WHAT IS BEING ASKED
After locating the line that contains "([src/coreapi/xml2lpc.c], [_linphone_config_xml_convert] of" in the data below, set down exactly that line and each one after it through the line that contains "(** ** From XML *)", and nothing more.

==================================================

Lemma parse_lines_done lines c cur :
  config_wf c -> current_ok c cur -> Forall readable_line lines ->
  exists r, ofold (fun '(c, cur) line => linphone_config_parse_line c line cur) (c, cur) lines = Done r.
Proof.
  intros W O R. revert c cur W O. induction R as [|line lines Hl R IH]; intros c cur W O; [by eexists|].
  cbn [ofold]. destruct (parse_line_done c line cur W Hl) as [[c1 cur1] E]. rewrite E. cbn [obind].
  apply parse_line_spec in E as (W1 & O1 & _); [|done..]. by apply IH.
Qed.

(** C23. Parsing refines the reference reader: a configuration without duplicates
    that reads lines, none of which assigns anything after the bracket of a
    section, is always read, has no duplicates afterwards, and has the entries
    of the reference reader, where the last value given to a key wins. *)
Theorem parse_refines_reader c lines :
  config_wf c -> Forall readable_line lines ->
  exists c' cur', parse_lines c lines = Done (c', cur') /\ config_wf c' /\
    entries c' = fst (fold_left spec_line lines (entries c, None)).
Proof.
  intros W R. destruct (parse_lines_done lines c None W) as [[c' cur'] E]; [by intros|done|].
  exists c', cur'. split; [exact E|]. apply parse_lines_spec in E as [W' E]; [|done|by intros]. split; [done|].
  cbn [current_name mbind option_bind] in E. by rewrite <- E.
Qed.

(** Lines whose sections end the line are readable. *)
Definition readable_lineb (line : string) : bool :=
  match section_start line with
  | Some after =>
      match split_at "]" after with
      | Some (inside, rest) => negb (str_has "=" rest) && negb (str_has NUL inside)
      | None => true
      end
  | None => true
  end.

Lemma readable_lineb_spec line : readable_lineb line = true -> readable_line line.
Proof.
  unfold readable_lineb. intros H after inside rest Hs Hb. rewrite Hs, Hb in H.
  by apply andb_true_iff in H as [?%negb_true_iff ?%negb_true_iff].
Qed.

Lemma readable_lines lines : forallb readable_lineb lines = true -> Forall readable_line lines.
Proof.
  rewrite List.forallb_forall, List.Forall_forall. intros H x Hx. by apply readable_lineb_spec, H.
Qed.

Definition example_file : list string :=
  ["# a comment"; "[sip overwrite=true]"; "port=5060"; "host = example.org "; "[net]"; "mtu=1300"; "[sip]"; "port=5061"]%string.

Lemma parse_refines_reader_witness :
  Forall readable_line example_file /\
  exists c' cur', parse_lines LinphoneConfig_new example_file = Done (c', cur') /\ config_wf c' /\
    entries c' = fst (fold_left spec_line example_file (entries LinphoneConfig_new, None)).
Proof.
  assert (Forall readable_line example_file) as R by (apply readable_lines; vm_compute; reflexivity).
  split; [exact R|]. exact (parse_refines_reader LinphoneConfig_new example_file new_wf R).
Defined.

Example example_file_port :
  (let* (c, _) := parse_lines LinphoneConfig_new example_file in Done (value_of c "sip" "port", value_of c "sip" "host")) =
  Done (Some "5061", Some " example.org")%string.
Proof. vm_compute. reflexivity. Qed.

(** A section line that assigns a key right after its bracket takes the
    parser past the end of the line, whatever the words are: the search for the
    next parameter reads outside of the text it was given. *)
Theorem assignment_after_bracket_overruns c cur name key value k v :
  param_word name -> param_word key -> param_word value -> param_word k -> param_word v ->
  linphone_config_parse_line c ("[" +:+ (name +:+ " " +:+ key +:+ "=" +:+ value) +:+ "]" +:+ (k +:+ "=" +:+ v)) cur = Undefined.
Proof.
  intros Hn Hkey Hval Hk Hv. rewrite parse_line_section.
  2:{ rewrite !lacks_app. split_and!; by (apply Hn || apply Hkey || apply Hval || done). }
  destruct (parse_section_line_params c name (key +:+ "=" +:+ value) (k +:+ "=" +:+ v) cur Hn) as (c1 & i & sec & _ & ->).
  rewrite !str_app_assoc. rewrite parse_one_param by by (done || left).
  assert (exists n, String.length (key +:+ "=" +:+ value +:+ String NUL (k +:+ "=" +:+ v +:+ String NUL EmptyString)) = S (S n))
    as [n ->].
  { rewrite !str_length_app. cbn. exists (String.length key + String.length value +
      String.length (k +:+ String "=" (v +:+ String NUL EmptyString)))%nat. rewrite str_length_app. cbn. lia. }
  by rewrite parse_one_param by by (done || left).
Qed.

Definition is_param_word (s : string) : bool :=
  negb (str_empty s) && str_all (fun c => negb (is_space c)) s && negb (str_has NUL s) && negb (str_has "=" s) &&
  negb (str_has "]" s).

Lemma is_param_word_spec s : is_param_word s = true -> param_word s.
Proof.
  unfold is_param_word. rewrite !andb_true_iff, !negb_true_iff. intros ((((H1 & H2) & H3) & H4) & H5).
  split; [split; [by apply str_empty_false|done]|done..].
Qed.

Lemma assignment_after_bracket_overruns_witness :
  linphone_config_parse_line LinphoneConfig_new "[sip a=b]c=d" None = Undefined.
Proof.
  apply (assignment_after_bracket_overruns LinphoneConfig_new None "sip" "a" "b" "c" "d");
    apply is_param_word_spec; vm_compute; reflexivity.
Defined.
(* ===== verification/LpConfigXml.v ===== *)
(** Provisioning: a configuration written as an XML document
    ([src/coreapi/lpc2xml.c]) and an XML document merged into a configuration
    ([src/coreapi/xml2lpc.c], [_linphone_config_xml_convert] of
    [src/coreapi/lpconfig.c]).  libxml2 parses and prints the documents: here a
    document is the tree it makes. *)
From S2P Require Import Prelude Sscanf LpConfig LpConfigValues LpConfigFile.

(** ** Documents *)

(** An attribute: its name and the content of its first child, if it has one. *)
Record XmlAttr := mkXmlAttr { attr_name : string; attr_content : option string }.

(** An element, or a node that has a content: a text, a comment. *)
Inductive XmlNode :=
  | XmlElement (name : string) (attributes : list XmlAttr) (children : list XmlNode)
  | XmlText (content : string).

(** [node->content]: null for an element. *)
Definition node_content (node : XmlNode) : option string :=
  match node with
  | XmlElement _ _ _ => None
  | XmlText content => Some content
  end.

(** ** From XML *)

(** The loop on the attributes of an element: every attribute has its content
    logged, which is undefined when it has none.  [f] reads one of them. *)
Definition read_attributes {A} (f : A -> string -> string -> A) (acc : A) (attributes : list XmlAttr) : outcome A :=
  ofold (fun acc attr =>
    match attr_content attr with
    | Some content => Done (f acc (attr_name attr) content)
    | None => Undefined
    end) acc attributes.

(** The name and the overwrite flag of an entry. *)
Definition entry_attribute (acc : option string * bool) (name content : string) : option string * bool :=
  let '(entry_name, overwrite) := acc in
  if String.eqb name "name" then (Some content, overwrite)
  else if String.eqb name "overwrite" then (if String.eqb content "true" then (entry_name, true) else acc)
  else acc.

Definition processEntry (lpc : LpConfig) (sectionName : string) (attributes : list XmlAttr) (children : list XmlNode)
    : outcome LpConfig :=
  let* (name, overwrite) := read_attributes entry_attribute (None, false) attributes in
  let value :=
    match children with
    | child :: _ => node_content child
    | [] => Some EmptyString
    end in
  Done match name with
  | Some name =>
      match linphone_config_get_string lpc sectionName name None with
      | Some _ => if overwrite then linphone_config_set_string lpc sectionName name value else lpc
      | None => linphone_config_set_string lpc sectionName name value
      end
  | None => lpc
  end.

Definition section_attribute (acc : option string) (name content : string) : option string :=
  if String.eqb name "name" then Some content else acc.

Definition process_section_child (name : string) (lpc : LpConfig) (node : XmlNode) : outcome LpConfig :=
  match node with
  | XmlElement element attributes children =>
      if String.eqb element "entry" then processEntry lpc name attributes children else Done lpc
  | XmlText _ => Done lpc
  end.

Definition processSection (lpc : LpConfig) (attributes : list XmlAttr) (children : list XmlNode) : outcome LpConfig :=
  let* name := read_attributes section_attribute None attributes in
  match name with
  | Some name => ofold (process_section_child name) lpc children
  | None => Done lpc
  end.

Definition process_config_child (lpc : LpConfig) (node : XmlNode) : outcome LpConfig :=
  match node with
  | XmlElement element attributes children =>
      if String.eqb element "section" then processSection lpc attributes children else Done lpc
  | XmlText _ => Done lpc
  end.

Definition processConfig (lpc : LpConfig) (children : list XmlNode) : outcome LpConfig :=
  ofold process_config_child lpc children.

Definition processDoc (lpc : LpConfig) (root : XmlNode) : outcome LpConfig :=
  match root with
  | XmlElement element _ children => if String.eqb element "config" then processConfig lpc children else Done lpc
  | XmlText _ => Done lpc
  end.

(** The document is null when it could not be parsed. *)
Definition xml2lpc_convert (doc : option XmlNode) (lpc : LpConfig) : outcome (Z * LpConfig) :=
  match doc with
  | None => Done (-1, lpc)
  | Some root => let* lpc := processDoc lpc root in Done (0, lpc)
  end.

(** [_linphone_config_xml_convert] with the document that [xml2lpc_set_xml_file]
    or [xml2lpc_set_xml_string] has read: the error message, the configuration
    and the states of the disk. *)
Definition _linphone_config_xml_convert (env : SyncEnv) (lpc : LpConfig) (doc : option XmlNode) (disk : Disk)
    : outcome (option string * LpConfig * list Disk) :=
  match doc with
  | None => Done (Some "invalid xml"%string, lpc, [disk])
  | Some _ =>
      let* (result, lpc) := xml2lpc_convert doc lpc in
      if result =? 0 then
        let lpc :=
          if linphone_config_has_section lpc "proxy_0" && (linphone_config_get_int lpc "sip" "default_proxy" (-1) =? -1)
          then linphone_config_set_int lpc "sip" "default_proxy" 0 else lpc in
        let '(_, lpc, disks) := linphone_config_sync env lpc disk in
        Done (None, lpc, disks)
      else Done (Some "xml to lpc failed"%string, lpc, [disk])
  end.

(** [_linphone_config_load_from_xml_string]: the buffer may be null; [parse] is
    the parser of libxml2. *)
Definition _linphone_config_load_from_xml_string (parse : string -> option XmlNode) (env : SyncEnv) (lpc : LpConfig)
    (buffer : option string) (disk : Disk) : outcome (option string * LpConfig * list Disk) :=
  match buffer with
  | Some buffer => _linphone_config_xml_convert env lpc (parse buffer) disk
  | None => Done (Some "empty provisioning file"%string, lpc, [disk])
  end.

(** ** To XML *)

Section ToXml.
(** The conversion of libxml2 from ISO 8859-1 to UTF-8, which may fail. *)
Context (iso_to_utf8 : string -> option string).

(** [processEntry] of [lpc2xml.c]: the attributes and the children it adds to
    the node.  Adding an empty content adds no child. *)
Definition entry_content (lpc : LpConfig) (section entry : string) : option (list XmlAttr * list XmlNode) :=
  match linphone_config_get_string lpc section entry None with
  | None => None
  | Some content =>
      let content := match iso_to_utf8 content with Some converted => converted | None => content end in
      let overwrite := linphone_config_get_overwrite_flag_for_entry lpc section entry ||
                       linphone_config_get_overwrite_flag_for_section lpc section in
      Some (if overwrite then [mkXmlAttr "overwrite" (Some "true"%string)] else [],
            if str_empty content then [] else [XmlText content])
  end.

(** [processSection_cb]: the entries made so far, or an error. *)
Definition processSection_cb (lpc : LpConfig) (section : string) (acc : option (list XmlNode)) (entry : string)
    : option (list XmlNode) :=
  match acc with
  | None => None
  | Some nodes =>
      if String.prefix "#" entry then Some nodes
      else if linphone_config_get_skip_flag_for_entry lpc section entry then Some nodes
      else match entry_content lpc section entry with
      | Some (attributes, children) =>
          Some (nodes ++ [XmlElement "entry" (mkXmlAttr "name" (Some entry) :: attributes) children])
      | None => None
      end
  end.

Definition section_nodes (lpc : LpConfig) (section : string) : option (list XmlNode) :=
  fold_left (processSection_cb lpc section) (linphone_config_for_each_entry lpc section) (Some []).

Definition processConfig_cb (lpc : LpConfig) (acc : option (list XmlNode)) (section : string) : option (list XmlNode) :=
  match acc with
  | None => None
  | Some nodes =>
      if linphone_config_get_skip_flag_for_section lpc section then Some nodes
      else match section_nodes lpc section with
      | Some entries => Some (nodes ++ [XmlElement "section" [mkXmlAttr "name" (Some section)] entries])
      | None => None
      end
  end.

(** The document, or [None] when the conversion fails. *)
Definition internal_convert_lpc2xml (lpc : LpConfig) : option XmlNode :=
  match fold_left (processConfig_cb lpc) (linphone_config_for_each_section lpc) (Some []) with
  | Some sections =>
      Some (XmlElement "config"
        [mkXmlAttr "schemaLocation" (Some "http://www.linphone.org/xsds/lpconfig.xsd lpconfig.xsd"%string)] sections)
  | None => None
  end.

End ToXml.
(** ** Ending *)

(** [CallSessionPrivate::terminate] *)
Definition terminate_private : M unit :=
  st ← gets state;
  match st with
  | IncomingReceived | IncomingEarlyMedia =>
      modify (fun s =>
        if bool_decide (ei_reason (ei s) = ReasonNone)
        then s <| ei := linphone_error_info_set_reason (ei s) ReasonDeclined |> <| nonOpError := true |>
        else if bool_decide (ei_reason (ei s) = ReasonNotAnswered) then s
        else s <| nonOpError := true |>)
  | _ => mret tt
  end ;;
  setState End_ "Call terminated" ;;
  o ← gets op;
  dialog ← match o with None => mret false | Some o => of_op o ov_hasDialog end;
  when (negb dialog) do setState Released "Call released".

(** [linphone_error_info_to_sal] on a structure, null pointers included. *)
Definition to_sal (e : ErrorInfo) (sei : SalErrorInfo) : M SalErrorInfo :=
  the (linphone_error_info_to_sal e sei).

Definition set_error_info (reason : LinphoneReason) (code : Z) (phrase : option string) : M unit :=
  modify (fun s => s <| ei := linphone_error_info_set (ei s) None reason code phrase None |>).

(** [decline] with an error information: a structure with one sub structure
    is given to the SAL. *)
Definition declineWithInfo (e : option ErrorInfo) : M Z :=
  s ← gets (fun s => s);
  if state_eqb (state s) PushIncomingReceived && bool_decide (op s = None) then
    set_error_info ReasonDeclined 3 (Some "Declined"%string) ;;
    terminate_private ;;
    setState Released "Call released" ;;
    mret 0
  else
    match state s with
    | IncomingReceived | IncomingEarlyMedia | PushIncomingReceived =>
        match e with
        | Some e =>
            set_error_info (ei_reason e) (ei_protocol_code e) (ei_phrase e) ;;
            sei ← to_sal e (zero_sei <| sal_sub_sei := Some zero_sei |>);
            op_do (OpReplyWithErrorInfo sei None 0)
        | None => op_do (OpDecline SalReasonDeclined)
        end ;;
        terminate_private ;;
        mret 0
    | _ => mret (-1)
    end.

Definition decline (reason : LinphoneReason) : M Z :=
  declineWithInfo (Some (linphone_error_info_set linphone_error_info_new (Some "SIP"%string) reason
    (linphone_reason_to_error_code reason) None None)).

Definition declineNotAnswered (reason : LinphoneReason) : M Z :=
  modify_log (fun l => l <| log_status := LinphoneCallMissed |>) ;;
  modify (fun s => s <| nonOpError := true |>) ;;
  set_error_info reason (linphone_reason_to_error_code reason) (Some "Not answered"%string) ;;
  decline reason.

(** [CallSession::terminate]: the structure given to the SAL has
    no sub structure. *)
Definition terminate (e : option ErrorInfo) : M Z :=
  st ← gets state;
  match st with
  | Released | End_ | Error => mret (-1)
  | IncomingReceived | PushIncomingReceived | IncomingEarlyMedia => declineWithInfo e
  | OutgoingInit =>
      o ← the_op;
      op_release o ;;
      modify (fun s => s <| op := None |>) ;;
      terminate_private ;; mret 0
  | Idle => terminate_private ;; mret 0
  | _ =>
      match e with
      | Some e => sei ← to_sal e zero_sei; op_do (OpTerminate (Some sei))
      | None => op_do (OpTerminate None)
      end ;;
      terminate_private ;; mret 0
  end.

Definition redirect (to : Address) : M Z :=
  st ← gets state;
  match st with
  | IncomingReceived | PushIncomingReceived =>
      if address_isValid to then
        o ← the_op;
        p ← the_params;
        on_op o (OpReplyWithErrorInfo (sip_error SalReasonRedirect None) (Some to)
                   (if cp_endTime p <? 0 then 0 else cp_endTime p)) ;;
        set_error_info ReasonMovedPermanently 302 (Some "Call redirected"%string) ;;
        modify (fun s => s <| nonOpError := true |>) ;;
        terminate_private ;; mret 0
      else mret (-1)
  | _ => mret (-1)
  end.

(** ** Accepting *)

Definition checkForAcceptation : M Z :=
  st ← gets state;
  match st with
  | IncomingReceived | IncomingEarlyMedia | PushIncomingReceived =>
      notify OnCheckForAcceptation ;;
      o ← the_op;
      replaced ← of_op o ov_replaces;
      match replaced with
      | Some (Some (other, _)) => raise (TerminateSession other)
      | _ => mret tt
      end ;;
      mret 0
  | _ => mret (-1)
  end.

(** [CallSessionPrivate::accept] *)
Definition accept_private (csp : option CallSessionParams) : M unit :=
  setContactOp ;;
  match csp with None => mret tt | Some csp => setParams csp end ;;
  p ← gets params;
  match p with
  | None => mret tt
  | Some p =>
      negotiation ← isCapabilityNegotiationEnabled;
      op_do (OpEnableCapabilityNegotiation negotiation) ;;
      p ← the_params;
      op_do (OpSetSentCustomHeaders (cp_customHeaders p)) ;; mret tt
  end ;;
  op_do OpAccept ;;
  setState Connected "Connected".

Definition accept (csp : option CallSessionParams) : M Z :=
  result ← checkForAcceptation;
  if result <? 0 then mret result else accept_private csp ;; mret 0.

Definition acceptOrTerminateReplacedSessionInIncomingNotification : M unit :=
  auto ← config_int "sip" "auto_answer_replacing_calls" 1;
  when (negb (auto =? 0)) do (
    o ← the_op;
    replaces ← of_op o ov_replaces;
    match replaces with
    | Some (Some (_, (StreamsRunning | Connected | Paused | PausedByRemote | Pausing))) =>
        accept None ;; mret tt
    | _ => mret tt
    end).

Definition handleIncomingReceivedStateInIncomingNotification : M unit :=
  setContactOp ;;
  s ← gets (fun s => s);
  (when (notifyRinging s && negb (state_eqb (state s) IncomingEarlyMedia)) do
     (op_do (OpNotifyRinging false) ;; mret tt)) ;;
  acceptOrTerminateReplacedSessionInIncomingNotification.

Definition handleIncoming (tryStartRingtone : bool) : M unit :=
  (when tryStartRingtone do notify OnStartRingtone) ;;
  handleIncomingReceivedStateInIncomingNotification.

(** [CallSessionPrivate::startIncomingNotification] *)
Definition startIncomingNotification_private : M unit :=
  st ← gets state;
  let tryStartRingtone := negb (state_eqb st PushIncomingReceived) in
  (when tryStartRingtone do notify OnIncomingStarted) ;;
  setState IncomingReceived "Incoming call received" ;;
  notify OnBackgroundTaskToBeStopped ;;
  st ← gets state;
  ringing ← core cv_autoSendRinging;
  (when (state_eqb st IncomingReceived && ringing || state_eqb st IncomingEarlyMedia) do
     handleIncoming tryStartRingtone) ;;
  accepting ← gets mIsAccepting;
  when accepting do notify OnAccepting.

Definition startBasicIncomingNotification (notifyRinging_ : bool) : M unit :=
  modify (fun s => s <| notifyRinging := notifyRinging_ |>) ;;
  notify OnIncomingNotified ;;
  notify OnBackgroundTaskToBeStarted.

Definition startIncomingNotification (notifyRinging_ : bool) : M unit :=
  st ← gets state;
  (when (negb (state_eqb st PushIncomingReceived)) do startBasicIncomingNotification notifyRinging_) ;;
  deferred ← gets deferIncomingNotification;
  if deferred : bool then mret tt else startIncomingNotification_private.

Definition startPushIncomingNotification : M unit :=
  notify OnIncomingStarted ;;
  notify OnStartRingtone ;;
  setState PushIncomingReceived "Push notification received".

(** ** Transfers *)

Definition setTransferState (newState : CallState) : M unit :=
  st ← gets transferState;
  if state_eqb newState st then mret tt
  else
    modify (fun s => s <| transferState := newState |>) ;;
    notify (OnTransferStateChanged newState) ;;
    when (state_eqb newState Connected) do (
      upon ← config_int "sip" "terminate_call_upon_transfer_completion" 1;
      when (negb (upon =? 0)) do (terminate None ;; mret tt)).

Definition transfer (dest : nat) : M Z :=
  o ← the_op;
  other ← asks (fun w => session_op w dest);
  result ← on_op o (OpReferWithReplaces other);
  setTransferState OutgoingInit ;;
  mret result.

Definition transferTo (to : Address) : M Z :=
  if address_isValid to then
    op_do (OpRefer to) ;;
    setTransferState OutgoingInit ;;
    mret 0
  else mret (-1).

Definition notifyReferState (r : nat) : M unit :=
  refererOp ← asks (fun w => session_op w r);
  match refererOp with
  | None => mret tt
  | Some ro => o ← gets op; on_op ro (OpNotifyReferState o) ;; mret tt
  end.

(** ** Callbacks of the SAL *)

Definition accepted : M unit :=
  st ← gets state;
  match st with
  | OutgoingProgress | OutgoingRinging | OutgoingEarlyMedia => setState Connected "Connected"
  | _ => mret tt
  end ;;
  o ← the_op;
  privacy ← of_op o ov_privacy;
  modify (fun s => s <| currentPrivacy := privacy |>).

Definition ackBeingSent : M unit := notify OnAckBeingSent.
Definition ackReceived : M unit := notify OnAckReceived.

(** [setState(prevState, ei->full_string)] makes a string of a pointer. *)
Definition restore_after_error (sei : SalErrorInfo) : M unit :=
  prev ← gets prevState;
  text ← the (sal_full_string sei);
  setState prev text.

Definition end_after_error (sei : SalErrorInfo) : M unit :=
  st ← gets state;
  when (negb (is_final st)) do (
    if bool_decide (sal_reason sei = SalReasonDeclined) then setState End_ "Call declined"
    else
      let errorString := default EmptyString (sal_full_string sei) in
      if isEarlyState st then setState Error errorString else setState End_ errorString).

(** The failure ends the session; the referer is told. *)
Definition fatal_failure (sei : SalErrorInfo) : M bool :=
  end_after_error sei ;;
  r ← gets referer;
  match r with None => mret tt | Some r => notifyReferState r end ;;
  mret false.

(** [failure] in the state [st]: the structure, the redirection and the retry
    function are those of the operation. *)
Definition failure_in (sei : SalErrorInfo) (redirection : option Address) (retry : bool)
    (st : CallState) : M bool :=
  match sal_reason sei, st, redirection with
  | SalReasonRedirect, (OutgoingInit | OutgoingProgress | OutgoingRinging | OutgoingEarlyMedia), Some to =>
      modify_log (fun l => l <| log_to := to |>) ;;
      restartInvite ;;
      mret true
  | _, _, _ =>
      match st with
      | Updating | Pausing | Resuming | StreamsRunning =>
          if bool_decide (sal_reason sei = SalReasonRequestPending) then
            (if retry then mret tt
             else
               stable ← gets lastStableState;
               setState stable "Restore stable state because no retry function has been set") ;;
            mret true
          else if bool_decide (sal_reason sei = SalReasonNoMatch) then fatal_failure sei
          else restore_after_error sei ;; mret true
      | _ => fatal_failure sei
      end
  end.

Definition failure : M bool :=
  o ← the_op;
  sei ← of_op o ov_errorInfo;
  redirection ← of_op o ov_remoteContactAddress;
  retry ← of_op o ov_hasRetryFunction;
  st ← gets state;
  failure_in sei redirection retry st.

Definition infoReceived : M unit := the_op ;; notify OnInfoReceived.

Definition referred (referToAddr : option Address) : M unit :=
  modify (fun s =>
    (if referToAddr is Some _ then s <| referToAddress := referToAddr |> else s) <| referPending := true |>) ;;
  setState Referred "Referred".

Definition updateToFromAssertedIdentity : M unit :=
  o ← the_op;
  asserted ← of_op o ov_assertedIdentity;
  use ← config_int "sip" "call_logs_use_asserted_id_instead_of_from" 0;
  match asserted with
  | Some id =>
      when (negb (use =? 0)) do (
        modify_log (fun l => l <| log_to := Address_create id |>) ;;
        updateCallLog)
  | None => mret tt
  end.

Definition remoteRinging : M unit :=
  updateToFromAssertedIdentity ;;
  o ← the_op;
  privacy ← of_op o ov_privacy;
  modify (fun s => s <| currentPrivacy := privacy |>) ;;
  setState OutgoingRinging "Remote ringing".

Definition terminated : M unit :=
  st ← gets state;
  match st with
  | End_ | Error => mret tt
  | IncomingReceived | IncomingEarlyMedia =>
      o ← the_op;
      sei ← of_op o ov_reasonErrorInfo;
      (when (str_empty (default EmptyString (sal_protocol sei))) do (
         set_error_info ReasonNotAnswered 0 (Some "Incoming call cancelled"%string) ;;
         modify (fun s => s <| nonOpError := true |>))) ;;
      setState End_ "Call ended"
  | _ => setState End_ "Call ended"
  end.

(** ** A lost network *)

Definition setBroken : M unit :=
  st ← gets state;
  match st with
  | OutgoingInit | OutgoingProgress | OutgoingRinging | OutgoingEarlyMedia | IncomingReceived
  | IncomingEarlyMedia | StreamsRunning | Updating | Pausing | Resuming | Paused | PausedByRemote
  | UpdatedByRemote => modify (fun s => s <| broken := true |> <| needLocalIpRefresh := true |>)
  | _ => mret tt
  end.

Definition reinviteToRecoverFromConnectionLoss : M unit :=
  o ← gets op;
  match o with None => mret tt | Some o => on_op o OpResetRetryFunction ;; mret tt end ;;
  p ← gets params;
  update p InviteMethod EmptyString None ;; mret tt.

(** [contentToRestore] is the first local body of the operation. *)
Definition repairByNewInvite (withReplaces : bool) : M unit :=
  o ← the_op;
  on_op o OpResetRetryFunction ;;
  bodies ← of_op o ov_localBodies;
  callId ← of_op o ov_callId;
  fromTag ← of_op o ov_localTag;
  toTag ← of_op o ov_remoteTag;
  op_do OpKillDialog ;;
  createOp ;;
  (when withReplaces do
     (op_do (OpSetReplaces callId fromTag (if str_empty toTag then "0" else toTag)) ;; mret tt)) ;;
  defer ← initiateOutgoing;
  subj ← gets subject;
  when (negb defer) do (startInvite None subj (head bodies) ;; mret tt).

==================================================

YOUR RESPONSE
    ([src/coreapi/xml2lpc.c], [_linphone_config_xml_convert] of
    [src/coreapi/lpconfig.c]).  libxml2 parses and prints the documents: here a
    document is the tree it makes. *)
From S2P Require Import Prelude Sscanf LpConfig LpConfigValues LpConfigFile.

(** ** Documents *)

(** An attribute: its name and the content of its first child, if it has one. *)
Record XmlAttr := mkXmlAttr { attr_name : string; attr_content : option string }.

(** An element, or a node that has a content: a text, a comment. *)
Inductive XmlNode :=
  | XmlElement (name : string) (attributes : list XmlAttr) (children : list XmlNode)
  | XmlText (content : string).

(** [node->content]: null for an element. *)
Definition node_content (node : XmlNode) : option string :=
  match node with
  | XmlElement _ _ _ => None
  | XmlText content => Some content
  end.

(** ** From XML *)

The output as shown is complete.